L'Explication Prémisse
Cet article protège le conjoint qui a demandé le divorce contre les manœuvres de l’autre pour léser les biens communs. Concrètement, si après l’introduction de la demande en divorce un époux contracte une dette au nom de la communauté ou vend un bien commun (même s’il avait le pouvoir de le faire), l’acte pourra être annulé si l’autre conjoint prouve qu’il y a eu fraude visant à lui porter préjudice. Autrement dit, les opérations faites après la demande de divorce peuvent être remises en cause si elles ont été accomplies dans l’intention de dépouiller l’autre conjoint.
Mme A dépose une requête en divorce. Quelques semaines après, M. B, qui administre avec elle la maison du couple, vend la voiture de famille à un prix très bas à son frère et dépense l’argent reçu. Mme A demande alors l’annulation de la vente devant le juge en prouvant que M. B a agi pour l’empêcher de toucher sa part des biens communs. Si elle établit la fraude, la vente pourra être déclarée nulle et la voiture (ou sa valeur) restituée à la communauté.

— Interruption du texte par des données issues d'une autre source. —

Definition regular_files : Env.t := Env.mk (λ _, Ok (false, true)) Ok (λ _, None) (λ _, None) (λ _, false).
Definition any_order (m : gmap string logicalTable) : list string := elements (dom m).

Definition compare_with (actual : string) : result string ComparisonReport.t :=
  CompareLogicalDatabases id EncodeToString hex_strings any_order (λ _ _, None) shelf regular_files "expected.db"%stdpp actual.

Example compare_ex :
  compare_with "same.db"%stdpp = Ok (ComparisonReport.mk true 1 ["counters"%stdpp] []) ∧
  compare_with "other.db"%stdpp = Ok (ComparisonReport.mk false 1 ["counters"%stdpp] ["counters"%stdpp]).
Proof. split; vm_compute; reflexivity. Qed.

Lemma shelf_valid path name t : user_tables (shelf path) !! name = Some t → valid_table t.
Proof.
  unfold user_tables, shelf. intros [H _]%map_lookup_filter_Some. revert H.
  repeat case_bool_decide; intros [<- <-]%lookup_singleton_Some; constructor; by repeat constructor.
Qed.

Lemma compare_exact_witness :
  (∀ s, no_newline (EncodeToString s)) ∧ (∀ l, no_newline (hex_strings l)) ∧
  ∃ r, compare_with "same.db"%stdpp = Ok r ∧
    (ComparisonReport.Equal r = true ↔ ∀ name, agree shelf "expected.db"%stdpp "same.db"%stdpp name).
Proof.
  split; [exact hex_line|]. split; [exact hex_strings_line|].
  destruct (compare_exact EncodeToString hex_strings hex_line hex_strings_line
    (λ s s' _ _ H, EncodeToString_inj s s' H) (λ l l' _ _ H, hex_strings_inj l l' H)
    id any_order (λ m, enumerates_elements m) shelf regular_files "expected.db"%stdpp "same.db"%stdpp)
    as (r & Hr & _ & _ & _ & _ & Heq); [reflexivity|reflexivity| | |].
  - intros name t [H|H]; eapply shelf_valid; exact H.
  - intros name t u Ht Hu _.
    assert (t = counters_table [["'a'"; "1"]; ["'b'"; "2"]]%stdpp) as ->.
    { unfold user_tables in Ht. apply map_lookup_filter_Some in Ht as [Ht _].
      change (({["counters"%stdpp := counters_table [["'a'"; "1"]; ["'b'"; "2"]]%stdpp]} : RawDB) !! name = Some t) in Ht.
      apply lookup_singleton_Some in Ht as [_ <-]. reflexivity. }
    assert (u = counters_table [["'b'"; "2"]; ["'a'"; "1"]]%stdpp) as ->.
    { unfold user_tables in Hu. apply map_lookup_filter_Some in Hu as [Hu _].
      change (({["counters"%stdpp := counters_table [["'b'"; "2"]; ["'a'"; "1"]]%stdpp]} : RawDB) !! name = Some u) in Hu.
      apply lookup_singleton_Some in Hu as [_ <-]. reflexivity. }
    vm_compute. reflexivity.
  - exists r. split; [exact Hr|exact Heq].
Defined.

(** The pattern that leaves out the engine's tables has a wildcard: a table of
    the application whose name continues the prefix in another way is not
    compared either. *)
Definition notes (body : string) : RawDB :=
  {["SQLiteNotes"%stdpp := RawTable.mk "CREATE TABLE SQLiteNotes (body TEXT)"%stdpp ["body"%stdpp] [[body]]]}.

Example table_not_compared :
  CompareLogicalDatabases id EncodeToString hex_strings any_order (λ _ _, None)
    (λ path, notes path) regular_files "one.db"%stdpp "two.db"%stdpp
  = Ok (ComparisonReport.mk true 0 [] []).
Proof. vm_compute. reflexivity. Qed.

- Objet : s’applique aux obligations contractées par un époux au détriment de la communauté et aux aliénations de biens communs.

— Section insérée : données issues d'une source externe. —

(* ===== verification/Http.v ===== *)
(** * Requests, credentials and server state: [pkg/httpapi/auth.go] and the
    helpers of [pkg/httpapi/server.go]

    The store behind the server is any instance of [API], the interface of
    [pkg/bus/api.go], over a state [Σ].  [net/http] supplies requests:
    [header] is [r.Header.Get], the query is parsed by [Text.query_get].
    [decode_*] are [json.Unmarshal] into the request structs; [Quote] is
    [strconv.Quote].  Denials and reloads are logged by the code; logging is
    not modelled. *)
From stdpp Require Import gmap strings list sorting.
From Stdlib Require Import ZArith Lia Ascii.
From S2P Require Import Prelude GoBase Sha256 Utf8 Json Types Text Configutil.

(** ** The store behind the server *)

(** A Go [error]: a [*bus.Error] or any other, by its text. *)
Inductive ApiError := BusE (e : Error.t) | PlainE (text : string).

(** [AgentSecretStore] *)
Record SecretStore (Σ : Type) := mkSecretStore {
  AgentSecrets : Σ → result string (gmap string string);
  SetAgentSecret : string → string → Σ → Σ * option string }.
Arguments mkSecretStore {Σ}.
Arguments AgentSecrets {Σ}.
Arguments SetAgentSecret {Σ}.

Class API (Σ : Type) := {
  API_RegisterAgent : RegisterAgentInput.t → Σ → Σ * result ApiError Agent.t;
  API_ListAgents : string → Σ → Σ * list Agent.t;
  API_CreateConversation : CreateConversationInput.t → Σ → Σ * result ApiError Conversation.t;
  API_ListConversations : ListConversationsFilter.t → Σ → Σ * list Conversation.t;
  API_SendMessage : SendMessageInput.t → Σ → Σ * result ApiError (Message.t * bool);
  API_PollInbox : PollInboxInput.t → Σ → Σ * result ApiError (list InboxEvent.t * Z);
  API_Ack : AckInput.t → Σ → Σ * option ApiError;
  API_PostEvent : EventInput.t → Σ → Σ * option ApiError;
  API_Inject : InjectInput.t → Σ → Σ * result ApiError Message.t;
  API_ListConversationMessages : ListConversationMessagesInput.t → Σ →
    Σ * result ApiError (string * list Message.t * Z);
  API_ObserveSince : Z → ObserveFilter.t → Duration → Σ → Σ * (list ObserveEvent.t * Z);
  API_Health : Σ → Σ * json;
  API_Metrics : Σ → Σ * string;
  API_SystemStatus : Σ → Σ * json;
  (** the optional interfaces *)
  API_secrets : option (SecretStore Σ);
  API_ObserveEpoch : option (Σ → string) }.
(* ===== verification/HttpStore.v ===== *)
(** * The two stores behind the HTTP layer

    [Store] and [PersistentStore] implement [bus.API] ([pkg/bus/api.go]).  An
    operation also depends on the clock, on the order maps are ranged over and
    on what wakes a long poll: [Env] has them for one call, and [clock] gives
    the environment of the [n]-th call of a run. *)
From stdpp Require Import gmap strings list.
From Stdlib Require Import ZArith Lia Ascii.
From S2P Require Import Prelude GoBase Sha256 Utf8 Json Types Scope Config Auth Ring State Push Inbox Observe Structure Sweep Conversations Agents Send Poll Lifecycle Queries Persistent Http.

Record Env := mkEnv {
  e_now : Time;
  e_at_wait : Time;
  e_order : Order;
  e_agents : list string;
  e_conversations : list string;
  e_wakes : list Wake;
  e_faults : Faults }.

Definition e_reading (e : Env) : Reading := mkReading (e_now e) (e_at_wait e).

Definition lift_error {A} (r : result Error.t A) : result ApiError A :=
  match r with Err e => Err (BusE e) | Ok a => Ok a end.

Definition lift_persist {A} (r : result PersistError A) : result ApiError A :=
  match r with
  | Err (BusError e) => Err (BusE e)
  | Err (NotPersisted err) => Err (PlainE err)
  | Ok a => Ok a
  end.

Definition error_of {A} (r : result ApiError A) : option ApiError :=
  match r with Err e => Some e | Ok _ => None end.

(** Calls made so far, and the state. *)
Definition World (S : Type) : Type := nat * S.

Section stores.
Context (E : Static) (epoch : string).

(** ** The in-memory store *)

Section memory.
Context (clock : nat → Store → Env).

Definition tick {A} (f : Env → Store → Store * A) (w : World Store) : World Store * A :=
  let '(s, a) := f (clock w.1 w.2) w.2 in ((S w.1, s), a).

Definition m_RegisterAgent input := tick (λ e s,
  let '(s, r) := RegisterAgent E (e_order e) (e_now e) input s in (s, lift_error r)).
Definition m_ListAgents capability := tick (λ e s,
  ListAgents E (e_order e) (e_agents e) (e_now e) capability s).
Definition m_CreateConversation input := tick (λ e s,
  let '(s, r) := CreateConversation E (e_order e) (e_now e) input s in (s, lift_error r)).
Definition m_ListConversations filter := tick (λ e s,
  ListConversations E (e_order e) (e_conversations e) (e_now e) filter s).
Definition m_SendMessage input := tick (λ e s,
  let '(s, r, _) := SendMessage E (e_order e) (e_now e) input s in (s, lift_error r)).
Definition m_PollInbox input := tick (λ e s,
  let '(s, r) := PollInbox E (e_now e) (e_order e) (e_reading e) (e_wakes e) input s in
  (s, lift_error r)).
Definition m_Ack input := tick (λ e s,
  let '(s, r) := Ack E (e_order e) (e_now e) input s in (s, BusE <$> r)).
Definition m_PostEvent input := tick (λ e s,
  let '(s, r) := PostEvent E (e_order e) (e_now e) input s in (s, BusE <$> r)).
Definition m_Inject input := tick (λ e s,
  let '(s, r, _) := Inject E (e_order e) (e_now e) input s in (s, lift_error r)).
Definition m_ListConversationMessages input := tick (λ e s,
  let '(s, r) := ListConversationMessages E (e_order e) (e_now e) input s in (s, lift_error r)).
Definition m_ObserveSince after filter wait := tick (λ e s,
  ObserveSince E (e_now e) (e_order e) (e_reading e) (e_wakes e) after filter wait s).

Definition memory_API : API (World Store) := {|
  API_RegisterAgent := m_RegisterAgent;
  API_ListAgents := m_ListAgents;
  API_CreateConversation := m_CreateConversation;
  API_ListConversations := m_ListConversations;
  API_SendMessage := m_SendMessage;
  API_PollInbox := m_PollInbox;
  API_Ack := m_Ack;
  API_PostEvent := m_PostEvent;
  API_Inject := m_Inject;
  API_ListConversationMessages := m_ListConversationMessages;
  API_ObserveSince := m_ObserveSince;
  API_Health := tick (λ e, Health E (e_order e) (e_agents e) (e_now e));
  API_Metrics := tick (λ e, Metrics E (e_order e) (e_agents e) (e_now e));
  API_SystemStatus := tick (λ e, SystemStatus E (e_order e) (e_agents e) (e_now e));
  API_secrets := None;
  API_ObserveEpoch := Some (λ _, epoch) |}.

End memory.

(** ** The snapshot store *)

Section snapshot.
Context `{Codec} (path : string) (clock : nat → PersistentStore → Env).

(** The disk and the store. *)
Abbreviation State := (Disk * PersistentStore)%type.

Definition ptick {A} (f : Env → Disk → PersistentStore → Disk * PersistentStore * A)
    (w : World State) : World State * A :=
  let '(n, (d, p)) := w in
  let '(d, p, a) := f (clock n p) d p in ((S n, (d, p)), a).

(** An operation that does not write. *)
Definition pread {A} (f : Env → PersistentStore → PersistentStore * A) : World State → World State * A :=
  ptick (λ e d p, let '(p, a) := f e p in (d, p, a)).

Definition saving {A} (x : Disk * PersistentStore * result PersistError A)
    : Disk * PersistentStore * result ApiError A := (x.1, lift_persist x.2).

Definition snapshot_API : API (World State) := {|
  API_RegisterAgent input := ptick (λ e d p,
    saving (PRegisterAgent E path (e_faults e) (e_order e) (e_now e) input d p));
  API_ListAgents capability := pread (λ e p,
    PListAgents E (e_order e) (e_agents e) (e_now e) capability p);
  API_CreateConversation input := ptick (λ e d p,
    saving (PCreateConversation E path (e_faults e) (e_order e) (e_now e) input d p));
  API_ListConversations filter := pread (λ e p,
    PListConversations E (e_order e) (e_conversations e) (e_now e) filter p);
  API_SendMessage input := ptick (λ e d p,
    saving (PSendMessage E path (e_faults e) (e_order e) (e_now e) input d p));
  API_PollInbox input := ptick (λ e d p,
    let '(d, p, r) := PPollInbox E path (e_faults e) (e_now e) (e_order e) (e_reading e) (e_wakes e)
                        input d p in (d, p, lift_error r));
  API_Ack input := ptick (λ e d p,
    let '(d, p, r) := saving (PAck E path (e_faults e) (e_order e) (e_now e) input d p) in
    (d, p, error_of r));
  API_PostEvent input := ptick (λ e d p,
    let '(d, p, r) := saving (PPostEvent E path (e_faults e) (e_order e) (e_now e) input d p) in
    (d, p, error_of r));
  API_Inject input := ptick (λ e d p,
    saving (PInject E path (e_faults e) (e_order e) (e_now e) input d p));
  API_ListConversationMessages input := pread (λ e p,
    let '(p, r) := PListConversationMessages E (e_order e) (e_now e) input p in (p, lift_error r));
  API_ObserveSince after filter wait := pread (λ e p,
    PObserveSince E (e_now e) (e_order e) (e_reading e) (e_wakes e) after filter wait p);
  API_Health := pread (λ e p, PHealth E (e_order e) (e_agents e) (e_now e) p);
  API_Metrics := pread (λ e p, PMetrics E (e_order e) (e_agents e) (e_now e) p);
  API_SystemStatus := pread (λ e p, PSystemStatus E (e_order e) (e_agents e) (e_now e) p);
  API_secrets := Some (mkSecretStore (λ w, Ok (Persistent.AgentSecrets w.2.2))
    (λ agentID secret w,
      let '(err, d, p) := Persistent.SetAgentSecret path (e_faults (clock w.1 w.2.2)) agentID secret
                            w.2.1 w.2.2 in
      ((S w.1, (d, p)), err)));
  API_ObserveEpoch := Some (λ _, epoch) |}.

End snapshot.

(** ** Both register the identity they are asked to *)

Lemma RegisterAgent_requested o now input s s' a :
  RegisterAgent E o now input s = (s', Ok a) →
  Agent.AgentID a = TrimSpace (RegisterAgentInput.AgentID input).
Proof.
  unfold RegisterAgent. destruct (registration E now input) as [b|] eqn:Hr; [|done].
  assert (Agent.AgentID b = TrimSpace (RegisterAgentInput.AgentID input)) as Hid.
  { revert Hr. unfold registration. by repeat (case_match; try done); intros [= <-]. }
  cbv zeta. destruct (authorizeAgentForName _ _ _); [done|]. intros [= _ <-]. by case_match.
Qed.

#[export] Instance memory_registers clock : RegistersRequested (World Store) (H:=memory_API clock).
Proof.
  intros req s s' a. cbn. unfold m_RegisterAgent, tick.
  destruct (RegisterAgent _ _ _ _ _) as [s1 [b|]] eqn:Hr; [|done]. intros [= _ <-].
  by eapply RegisterAgent_requested.
Qed.

#[export] Instance snapshot_registers `{Codec} path clock :
  RegistersRequested (World (Disk * PersistentStore)) (H:=snapshot_API path clock).
Proof.
  intros req [n [d p]] s' a. cbn. unfold PRegisterAgent, saving, then_persist.
  destruct (RegisterAgent _ _ _ _ _) as [s1 [b|]] eqn:Hr; cbn; [|done].
  destruct (persist _ _ _ _) as [[[err|] d'] p']; cbn; [done|]. intros [= _ <-].
  by eapply RegisterAgent_requested.
Qed.

End stores.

- Période visée : seuls les actes postérieurs à la demande en divorce sont concernés.
- Limite des pouvoirs : même un acte accompli dans la limite des pouvoirs d’un époux peut être annulé s’il y a fraude.
- Condition : il faut prouver l’existence d’une fraude aux droits de l’autre conjoint (intention de léser).
- Effet : l’acte pourra être déclaré nul par le juge (nullité civile), entraînant la restitution ou réparation.
- Charge de la preuve : incombe au conjoint qui demande l’annulation de démontrer la fraude.
- Interprétation pratique : les actes de gestion courante peuvent être admis s’ils ne constituaient pas une manœuvre frauduleuse.
- Procédure : la nullité n’est pas automatique ; il faut saisir le juge pour obtenir l’annulation et les mesures réparatrices.